In der noch laufenden, offenen Verlängerungsstudie ELIPSE-OLE zeigten 81 Patienten mit HoFH nach 24 Wochen eine Senkung des LDL-C-Werts von 43 Prozent, nachdem sie Evinacumab zusätzlich zu anderen lipidsenkenden Therapien (zum Beispiel Statine, Ezetimib, PCSK9-Inhibitor-Antikörper, Lomitapid und Lipoprotein-Apherese) erhalten hatten.
Als häufigste Nebenwirkungen traten Nasopharyngitis, grippeähnliche Erkrankung, Schwindelgefühl, Rückenschmerzen und Übelkeit auf.
Die ungeöffnete Durchstechflasche von Evkeeza soll im Kühlschrank bei 2 bis 8 °Celsius aufbewahrt werden.

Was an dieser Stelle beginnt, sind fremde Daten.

(** The whole rule on that graph. *)
Example ConvMulFusion_Apply_conv_mul_relu :
  Z_ConvMulFusion_Apply conv_mul_relu false
  = Some (Status_OK,
          mkGraph
            [Some (mkNode 0 "Conv" "" 1 false ["X"; "W"; "conv_B"] ["conv_out"]
                          {["group" := AttrInt 1]} [] [1%nat]);
             None;
             Some (mkNode 2 "Relu" "" 6 false ["conv_out"] ["Y"] ∅ [1%nat] [])]
            (<["W" := mkTensor "W" [2; 1; 1; 2]%Z FLOAT [10; 20; 300; 400]%Z]>
               (<["conv_B" := mkTensor "conv_B" [2%Z] FLOAT [50; 700]%Z]>
                  (<["mul_B" := mkTensor "mul_B" [2; 1; 1]%Z FLOAT [10; 100]%Z]> ∅)))
            ["Y"]
            {["X"; "W"; "conv_B"; "conv_out"; "mul_B"; "mul_out"; "Y"]},
          true).
Proof. vm_compute. reflexivity. Qed.

(** *** The scenario of the specification, in binary64 arithmetic *)

(** A 1x1 Conv with [W = [[1.0]]] and no bias, followed by
    BatchNormalization with [scale = 2], [B = 1], [mean = 0], [var = 3],
    [epsilon = 1e-5]. *)
Definition ratio (n d : Z) : PrimFloat.float :=
  PrimFloat.div (PrimFloat.of_uint63 (Uint63.of_Z n)) (PrimFloat.of_uint63 (Uint63.of_Z d)).

Definition float_conv_bn : Graph PrimFloat.float :=
  mkGraph
    [Some (mkNode 0 "Conv" "" 1 false ["X"; "W"] ["conv_out"]
                  {["group" := AttrInt 1]} [] [1%nat]);
     Some (mkNode 1 "BatchNormalization" "" 7 false
                  ["conv_out"; "scale"; "bn_B"; "mean"; "var"] ["bn_out"]
                  {["epsilon" := AttrFloat (ratio 1 100000)]} [0%nat] [2%nat]);
     Some (mkNode 2 "Relu" "" 6 false ["bn_out"] ["Y"] ∅ [1%nat] [])]
    (<["W" := mkTensor "W" [1; 1; 1; 1]%Z FLOAT [ratio 1 1]]>
       (<["scale" := mkTensor "scale" [1%Z] FLOAT [ratio 2 1]]>
          (<["bn_B" := mkTensor "bn_B" [1%Z] FLOAT [ratio 1 1]]>
             (<["mean" := mkTensor "mean" [1%Z] FLOAT [ratio 0 1]]>
                (<["var" := mkTensor "var" [1%Z] FLOAT [ratio 3 1]]> ∅)))))
    ["Y"]
    {["X"; "W"; "conv_out"; "scale"; "bn_B"; "mean"; "var"; "bn_out"; "Y"]}.

Definition float_ConvBNFusion_Apply :=
  ConvBNFusion_Apply PrimFloat.add PrimFloat.sub PrimFloat.mul PrimFloat.div PrimFloat.sqrt
                     (λ g, (Status_OK, g)) "ai.onnx".

Definition between (lo hi v : PrimFloat.float) : bool := PrimFloat.ltb lo v && PrimFloat.ltb v hi.

(** After the fusion the weight lies within [1.15469 .. 1.15471] and the
    bias is [1.0]; BatchNormalization is gone. *)
Example float_conv_bn_fused :
  (λ r, (r.1.1,
         forallb (between (ratio 115469 100000) (ratio 115471 100000))
           <$> (data <$> initializers r.1.2 !! "W"),
         data <$> initializers r.1.2 !! "bn_B",
         InputDefs <$> GetNode r.1.2 0%nat,
         GetNode r.1.2 1%nat))
    <$> float_ConvBNFusion_Apply float_conv_bn false
  = Some (Status_OK, Some true, Some [ratio 1 1], Some ["X"; "W"; "bn_B"], None).
Proof. vm_compute. reflexivity. Qed.
End ConvFusionFacts.

(** ** The helper of the transformation tests *)

Module GraphTransformTestFacts.
  Import GraphModel GraphTransformTest.
Section Helper.
  Context {F : Type}.
  Implicit Types (graph : Graph F) (node : Node F).

Lemma count_fold (l : list (Node F)) :
  (Z.of_nat (length l) ≤ INT_MAX)%Z →
  ∃ op_to_count,
    foldl (λ acc node, acc ≫= λ op_to_count, count_op op_to_count node) (Some ∅) l
    = Some op_to_count ∧
    ∀ op, op_to_count !! op
          = (let c := length (filter (λ node, OpType node = op) l) in
             if decide (c = 0%nat) then None else Some (Z.of_nat c)).
Proof.
  induction l as [|node l IH] using rev_ind; intros Hlen.
  - exists ∅. split; [done|]. intros op. cbn. apply lookup_empty.
  - rewrite length_app in Hlen. cbn [length] in Hlen.
    destruct IH as (m & Hfold & Hm); [lia|].
    rewrite foldl_app. cbn [foldl]. rewrite Hfold. cbn [mbind option_bind].
    assert (∀ op, length (filter (λ node, OpType node = op) l) ≤ length l)%nat as Hle
      by (intros op; apply length_filter).
    unfold count_op. rewrite Hm. cbn zeta.
    set (c := length (filter (λ n, OpType n = OpType node) l)).
    assert (∀ op, length (filter (λ n, OpType n = op) (l ++ [node]))
                  = (length (filter (λ n, OpType n = op) l)
                     + if decide (OpType node = op) then 1 else 0)%nat) as Hcount.
    { intros op. rewrite filter_app, length_app. f_equal.
      rewrite filter_cons, filter_nil. by case_decide. }
    pose proof (Hle (OpType node)) as Hc. fold c in Hc.
    destruct (decide (c = 0%nat)) as [H0|Hpos].
    + eexists. split; [reflexivity|]. intros op. rewrite Hcount. cbn zeta.
      destruct (decide (OpType node = op)) as [<-|Hop].
      * rewrite lookup_insert_eq. fold c. rewrite H0. done.
      * rewrite lookup_insert_ne by done. rewrite Hm. cbn zeta. by rewrite Nat.add_0_r.
    + rewrite decide_True by lia.
      eexists. split; [reflexivity|]. intros op. rewrite Hcount. cbn zeta.
      destruct (decide (OpType node = op)) as [<-|Hop].
      * rewrite lookup_insert_eq. fold c. rewrite decide_False by lia. f_equal. lia.
      * rewrite lookup_insert_ne by done. rewrite Hm. cbn zeta. by rewrite Nat.add_0_r.
Qed.

(** X15: for a graph with at most [INT_MAX] nodes, [CountOpsInGraph]
    returns a map that holds, for every operator type that occurs in the
    graph, the number of nodes of that type, and has no entry for the
    other operator types. *)
Theorem CountOpsInGraph_counts graph :
  (Z.of_nat (length (Nodes graph)) ≤ INT_MAX)%Z →
  ∃ op_to_count,
    CountOpsInGraph graph = Some op_to_count ∧
    ∀ op, op_to_count !! op
          = if decide (occurrences graph op = 0%nat) then None
            else Some (Z.of_nat (occurrences graph op)).
Proof. intros Hlen. by apply count_fold. Qed.
End Helper.

Lemma CountOpsInGraph_counts_witness :
  ∃ op_to_count,
    CountOpsInGraph ConvFusionFacts.conv_bn_relu = Some op_to_count ∧
    op_to_count !! "Conv" = Some 1%Z ∧ op_to_count !! "Slice" = None.
Proof.
  destruct (CountOpsInGraph_counts ConvFusionFacts.conv_bn_relu) as (m & Hm & Hcount).
  { vm_compute. discriminate. }
  exists m. split; [exact Hm|]. split; rewrite Hcount; reflexivity.
Defined.
End GraphTransformTestFacts.
(** ** Between the page and the gateway

    The page sends [JSON.stringify] of an object literal and the gateway
    reads it with [req.json()]; the gateway answers with
    [NextResponse.json] of an object literal and the page reads it with
    [response.json()].  The text in between is left out: what is read is
    the value that was written, a key that is [undefined] being absent. *)

Module Wire.

Import Page Route.

(** A role is the string that names it. *)
Definition roleName (r : Chat.ChatRole) : jsstring :=
  match r with
  | Chat.user => lit "user"
  | Chat.assistant => lit "assistant"
  | Chat.system => lit "system"
  end.

(** [({ role, content })] *)
Definition messageJSON (m : Chat.ChatMessage) : JSON :=
  JObj [(lit "role", JStr (roleName (Chat.role m)));
        (lit "content", JStr (Chat.content m))].

(** [{ messages: ... }], the body of the request of [handleSubmit] *)
Definition requestJSON (messages : list Chat.ChatMessage) : JSON :=
  JObj [(lit "messages", JArr (map messageJSON messages))].

(** The body of a response as [handleSubmit] reads it. *)
Definition payloadOf (b : Body) : PayloadObject :=
  mkPayloadObject
    (option_map Some (b_error b))
    (option_map (fun m => mkPayloadMessage (Some (Chat.role m))
                                           (Some (Chat.content m)))
                (b_message b))
    (b_usage b)
    (b_runId b).

(** A request of the page handled by the gateway, and the answer given to
    the continuation of [handleSubmit]. *)
Definition serve (workflow : option Registered)
    (defaultMessage : ZodIssue -> jsstring) (p : Pending) : Response :=
  POST (mkDeps (inr (requestJSON (requestMessages p))) workflow defaultMessage).
(** C2.  When the estimated cost exceeds the threshold, [run_query] prompts
    exactly once and reads one line.  The line is affirmative exactly when
    it is [y] or [Y]; then the real query is submitted once.  Any other
    line (the empty one included) ends the run before any submission. *)
Theorem run_query_above_threshold (W : Type) (client : Client W)
    (query : string) (config : option QueryJobConfig) (thr : Qc)
    (w w1 : World W) (cost : Qc) (line : string) (rest : list string) :
  estimate_query_cost client query run_query_cost_per_tb w = (Returned cost, w1) ->
  (thr < cost)%Qc ->
  stdin w = line :: rest ->
  (lower line = "y" <-> line = "y" \/ line = "Y")
  /\ lower "" <> "y"
  /\ (lower line = "y" ->
      run_query client query config thr w =
        (answered (fst (client_query client query config (warehouse w1))),
         {| warehouse := snd (client_query client query config (warehouse w1));
            stdin := rest;
            trace := trace w ++ [EvQuery query (Some dry_run_config);
                                 EvInput (prompt_text cost);
                                 EvQuery query config] |}))
  /\ (lower line <> "y" ->
      run_query client query config thr w =
        (Exited 0,
         {| warehouse := warehouse w1;
            stdin := rest;
            trace := trace w ++ [EvQuery query (Some dry_run_config);
                                 EvInput (prompt_text cost);
                                 EvPrint "Query cancelled."] |})).
Proof.
  intros He Hc Hin.
  pose proof (run_query_prompted _ client query config thr _ _ _ _ _ He Hc Hin) as Hr.
  pose proof (estimate_query_cost_world _ _ _ _ _ _ _ He) as Hw.
  split; [apply lower_is_y |]. split; [discriminate |]. split; intros Hy.
  - rewrite Hr. simpl. rewrite (bool_decide_eq_true_2 _ Hy), call_query_run.
    simpl. rewrite Hw. simpl. rewrite <- !app_assoc. reflexivity.
  - rewrite Hr. simpl. rewrite (bool_decide_eq_false_2 _ Hy).
    unfold log. simpl. rewrite Hw. simpl. rewrite <- !app_assoc. reflexivity.
Qed.

(** One cent against the default threshold, answered [Y]: the query runs. *)
Lemma run_query_above_threshold_witness :
  run_query R.client R.scenes_query None default_warning_threshold
      (R.start R.fresh ["Y"]) =
    (Returned {| total_bytes_processed := Some 1759218604; cache_hit := false |},
     {| warehouse :=
          {| R.scan_bytes := R.scan_bytes R.fresh;
             R.result_cache := {[ R.scenes_query ]} ∪ ∅;
             R.billing_enabled := true |};
        stdin := [];
        trace := [EvQuery R.scenes_query (Some dry_run_config);
                  EvInput "Estimated query cost: $0.0100. Continue? (y/N): ";
                  EvQuery R.scenes_query None] |}).
Proof.
  apply (run_query_above_threshold _ R.client R.scenes_query None
           default_warning_threshold (R.start R.fresh ["Y"])
           (mkWorld R.fresh ["Y"] [EvQuery R.scenes_query (Some dry_run_config)])
           (Qc_of_Z 1759218604 / Qc_of_Z (1024 ^ 4) * run_query_cost_per_tb)%Qc
           "Y" []).
  - vm_compute. reflexivity.
  - vm_compute. reflexivity.
  - reflexivity.
  - reflexivity.
Defined.

(** C3.  Above the threshold, a line that is not affirmative ends the
    process through [sys.exit(0)]: the outcome is an exit with status 0,
    not an exception; the last thing written is the cancellation message;
    the only submission ever made is the dry run, and the warehouse is as
    the dry run left it. *)
Theorem declined_run_exits_cleanly (W : Type) (client : Client W)
    (query : string) (config : option QueryJobConfig) (thr : Qc)
    (w w1 : World W) (cost : Qc) (line : string) (rest : list string) :
  estimate_query_cost client query run_query_cost_per_tb w = (Returned cost, w1) ->
  (thr < cost)%Qc ->
  stdin w = line :: rest ->
  lower line <> "y" ->
  exists w' : World W,
    run_query client query config thr w = (Exited 0, w')
    /\ (forall e, fst (run_query client query config thr w) <> Raised e)
    /\ (forall job, fst (run_query client query config thr w) <> Returned job)
    /\ last (trace w') = Some (EvPrint "Query cancelled.")
    /\ trace w' = trace w ++ [EvQuery query (Some dry_run_config);
                              EvInput (prompt_text cost);
                              EvPrint "Query cancelled."]
    /\ warehouse w' =
         snd (client_query client query (Some dry_run_config) (warehouse w)).
Proof.
  intros He Hc Hin Hn.
  pose proof (run_query_prompted _ client query config thr _ _ _ _ _ He Hc Hin) as Hr.
  simpl in Hr. rewrite (bool_decide_eq_false_2 _ Hn) in Hr.
  pose proof (estimate_query_cost_world _ _ _ _ _ _ _ He) as Hw.
  eexists. split; [exact Hr |]. rewrite Hr. simpl.
  split; [discriminate |]. split; [discriminate |].
  rewrite Hw. simpl. rewrite <- !app_assoc. simpl.
  split; [| split; reflexivity].
  rewrite last_app. reflexivity.
Qed.

(** One cent against the default threshold, answered [n]. *)
Lemma declined_run_exits_cleanly_witness :
  exists w' : World R.State,
    run_query R.client R.scenes_query None default_warning_threshold
        (R.start R.fresh ["n"]) = (Exited 0, w')
    /\ (forall e, fst (run_query R.client R.scenes_query None
                         default_warning_threshold (R.start R.fresh ["n"]))
                  <> Raised e)
    /\ (forall job, fst (run_query R.client R.scenes_query None
                           default_warning_threshold (R.start R.fresh ["n"]))
                    <> Returned job)
    /\ last (trace w') = Some (EvPrint "Query cancelled.")
    /\ trace w' = [EvQuery R.scenes_query (Some dry_run_config);
                   EvInput "Estimated query cost: $0.0100. Continue? (y/N): ";
                   EvPrint "Query cancelled."]
    /\ warehouse w' = R.fresh.
Proof.
  apply (declined_run_exits_cleanly _ R.client R.scenes_query None
           default_warning_threshold (R.start R.fresh ["n"])
           (mkWorld R.fresh ["n"] [EvQuery R.scenes_query (Some dry_run_config)])
           (Qc_of_Z 1759218604 / Qc_of_Z (1024 ^ 4) * run_query_cost_per_tb)%Qc
           "n" []).
  - vm_compute. reflexivity.
  - vm_compute. reflexivity.
  - reflexivity.
  - discriminate.
Defined.

(** ** The estimate *)

Lemma pow_1024_4 : 1024 ^ 4 = 2 ^ 40.
Proof. reflexivity. Qed.





(** The estimate when the dry run answers with a byte count. *)
Lemma estimate_query_cost_bytes (W : Type) (client : Client W)
    (query : string) (P : Qc) (w : World W) (job : QueryJob) (wh : W) (B : Z) :
  client_query client query (Some dry_run_config) (warehouse w) = (inr job, wh) ->
  total_bytes_processed job = Some B ->
  estimate_query_cost client query P w =
    (Returned (Qc_of_Z B / Qc_of_Z (1024 ^ 4) * P)%Qc,
     {| warehouse := wh; stdin := stdin w;
        trace := trace w ++ [EvQuery query (Some dry_run_config)] |}).
Proof.
  intros Hq Hb. unfold estimate_query_cost, bind. rewrite call_query_run, Hq.
  simpl. rewrite Hb. reflexivity.
Qed.

(** ** The estimate in binary64

    Rounding in [SpecFloat]: a mantissa too long for 53 bits is shifted
    right, the bits shifted out deciding the rounding. *)

Lemma digits2_pos_bounds (m : positive) :
  2 ^ (Zpos (digits2_pos m) - 1) <= Zpos m < 2 ^ Zpos (digits2_pos m).
Proof.
  induction m as [m IH | m IH |]; cbn [digits2_pos].
  - rewrite Pos2Z.inj_succ.
    replace (Z.succ (Zpos (digits2_pos m)) - 1) with (Z.succ (Zpos (digits2_pos m) - 1)) by lia.
    rewrite !Z.pow_succ_r by lia. lia.
  - rewrite Pos2Z.inj_succ.
    replace (Z.succ (Zpos (digits2_pos m)) - 1) with (Z.succ (Zpos (digits2_pos m) - 1)) by lia.
    rewrite !Z.pow_succ_r by lia. lia.
  - simpl. lia.
Qed.

Lemma digits2_pos_unique (m : positive) (k : Z) :
  2 ^ (k - 1) <= Zpos m < 2 ^ k -> Zpos (digits2_pos m) = k.
Proof.
  intros [Hlo Hhi]. pose proof (digits2_pos_bounds m) as [Hlo' Hhi'].
  assert (Hk : 0 < k).
  { destruct (Z_lt_le_dec 0 k) as [H | H]; [exact H |].
    exfalso. destruct (Z.eq_dec k 0) as [-> | Hne].
    - simpl in Hhi. lia.
    - rewrite Z.pow_neg_r in Hhi by lia. lia. }
  destruct (Z.lt_trichotomy (Zpos (digits2_pos m)) k) as [H | [H | H]]; [| exact H |]; exfalso.
  - assert (2 ^ Zpos (digits2_pos m) <= 2 ^ (k - 1)) by (apply Z.pow_le_mono_r; lia). lia.
  - assert (2 ^ k <= 2 ^ (Zpos (digits2_pos m) - 1)) by (apply Z.pow_le_mono_r; lia). lia.
Qed.

Lemma iter_pos_nat {A : Type} (f : A -> A) (p : positive) (x : A) :
  SpecFloat.iter_pos f p x = Nat.iter (Pos.to_nat p) f x.
Proof.
  revert x. induction p as [p IH | p IH |]; intros x; cbn [SpecFloat.iter_pos].
  - rewrite !IH, Pos2Nat.inj_xI.
    replace (S (2 * Pos.to_nat p)) with (Pos.to_nat p + (Pos.to_nat p + 1))%nat by lia.
    rewrite !Nat.iter_add. reflexivity.
  - rewrite !IH, Pos2Nat.inj_xO.
    replace (2 * Pos.to_nat p)%nat with (Pos.to_nat p + Pos.to_nat p)%nat by lia.
    rewrite Nat.iter_add. reflexivity.
  - reflexivity.
Qed.

Lemma shr_1_nonneg (m : Z) (r s : bool) :
  0 <= m ->
  shr_1 {| shr_m := m; shr_r := r; shr_s := s |} =
    {| shr_m := m / 2; shr_r := Z.odd m; shr_s := r || s |}.
Proof.
  intros Hm. destruct m as [| p | p]; [reflexivity | | lia].
  destruct p as [p | p |]; cbn [shr_1].
  - replace (Z.pos p~1 / 2) with (Z.pos p); [reflexivity |].
    apply (Z.div_unique_pos _ 2 _ 1); lia.
  - replace (Z.pos p~0 / 2) with (Z.pos p); [reflexivity |].
    apply (Z.div_unique_pos _ 2 _ 0); lia.
  - reflexivity.
Qed.

(** [n] shifts of an exact mantissa: the quotient, and where the remainder
    lies with respect to the half. *)
Lemma shr_iter (m0 : Z) (n : nat) :
  0 <= m0 ->
  let mrs := Nat.iter n shr_1 {| shr_m := m0; shr_r := false; shr_s := false |} in
  let T := 2 ^ Z.of_nat n in
  let rem := m0 mod T in
  shr_m mrs = m0 / T
  /\ (shr_r mrs = true <-> T <= 2 * rem)
  /\ (shr_s mrs = true <-> rem <> 0 /\ 2 * rem <> T).
Proof.
  intros Hm. induction n as [| n IH].
  - simpl. rewrite Z.div_1_r, Z.mod_1_r. simpl.
    split; [reflexivity |]. split; split; try discriminate; lia.
  - cbn zeta in IH |- *. rewrite Nat2Z.inj_succ, Z.pow_succ_r by lia.
    rewrite Nat.iter_succ.
    destruct (Nat.iter n shr_1 _) as [q r s]. cbn [shr_m shr_r shr_s] in IH.
    destruct IH as (Hq & Hr & Hs).
    set (T := 2 ^ Z.of_nat n) in *.
    assert (HT : 0 < T) by (apply Z.pow_pos_nonneg; lia).
    assert (Hq0 : 0 <= q) by (rewrite Hq; apply Z.div_pos; lia).
    rewrite shr_1_nonneg by exact Hq0. cbn [shr_m shr_r shr_s].
    pose proof (Z.div_mod m0 T ltac:(lia)) as Hdm.
    pose proof (Z.mod_pos_bound m0 T HT) as Hrem.
    rewrite <- Hq in Hdm.
    pose proof (Z.div_mod q 2 ltac:(lia)) as Hq2.
    pose proof (Z.mod_pos_bound q 2 ltac:(lia)) as Hb.
    assert (Hdiv : m0 / (2 * T) = q / 2).
    { rewrite (Z.mul_comm 2 T), <- Z.div_div by lia. rewrite <- Hq. reflexivity. }
    assert (Hmod : m0 mod (2 * T) = T * (q mod 2) + m0 mod T).
    { rewrite (Z.mul_comm 2 T), Z.rem_mul_r by lia. rewrite <- Hq. lia. }
    rewrite Hdiv, Hmod.
    assert (Hodd : Z.odd q = true <-> q mod 2 = 1).
    { rewrite Zodd_mod. destruct (Z.eqb_spec (q mod 2) 1); split; try discriminate; auto; lia. }
    clear Hq2 Hdiv Hmod Hdm.
    split; [reflexivity |].
    assert (q mod 2 = 0 \/ q mod 2 = 1) as [Hz | Hz] by lia; rewrite Hz in *;
      rewrite ?Z.mul_0_r, ?Z.mul_1_r, ?Z.add_0_l.
    + split.
      * rewrite Hodd. split; intros H; lia.
      * rewrite orb_true_iff, Hr, Hs. split.
        -- intros [H | [H1 H2]]; split; lia.
        -- intros [H1 H2]. lia.
    + split.
      * rewrite Hodd. split; intros H; lia.
      * rewrite orb_true_iff, Hr, Hs. split.
        -- intros [H | [H1 H2]]; split; lia.
        -- intros [H1 H2]. lia.
Qed.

Patienten mit homozygoter familiärer Hypercholesterolämie (HoFH) sprechen oft nicht ausreichend auf bekannte Therapien zur Senkung des LDL-Cholesterols, etwa Statine, an und haben damit ein sehr hohes kardiovaskuläres Risiko. Die Markteinführung von Evinacumab stellt damit für die Betroffenen eine sehr gute Nachricht dar. Die Zulassungsstudie zeigt, dass die Hinzunahme von Evinacumab zur bestehenden lipidsenkenden Therapie den LDL-C-Wert noch einmal um etwa die Hälfte reduzieren kann. Positiv auch, dass bereits eine Erweiterung der Zulassung auf Kinder ab fünf Jahren bei der europäischen Zulassungsbehörde EMA beantragt wurde.
Für die Einstufung als Sprunginnovation spricht auch die Tatsache, dass es sich um den ersten Antikörper zur Inhibition des Angiopoietin-like-3-Proteins (ANGPTL3) handelt und damit ein Arzneistoff mit einem völlig neuen Wirkmechanismus in den Handel kommt. Evinacumab beeinflusst den Lipidstoffwechsel dabei – anders als viele andere Lipidsenker – unabhängig vom LDL-Cholesterol-Rezeptor.
Den Stellenwert von Evinacumab untermauert auch die Tatsache, dass der Antikörper bereits in der neuesten Konsensus-Publikation der Europäischen Atherosklerose-Gesellschaft zur Behandlung von HoFH-Patienten, die mit Statinen, Ezetimib und PCSK9-Inhibitoren nicht die avisierten LDL-C-Zielwerte erreichen, empfohlen wird. Dort heißt es, dass die Häufigkeit und Notwendigkeit einer Lipid-Apherese durch neue Therapien wie Evinacumab reduziert werden könne, was sich sicher auch auf die Lebensqualität der Betroffenen positiv auswirken wird. Langzeitdaten, die einen günstigen Effekt auf das Herz-Kreislauf-System und die Lebenserwartung liefern könnten, dürfen mit Spannung erwartet werden.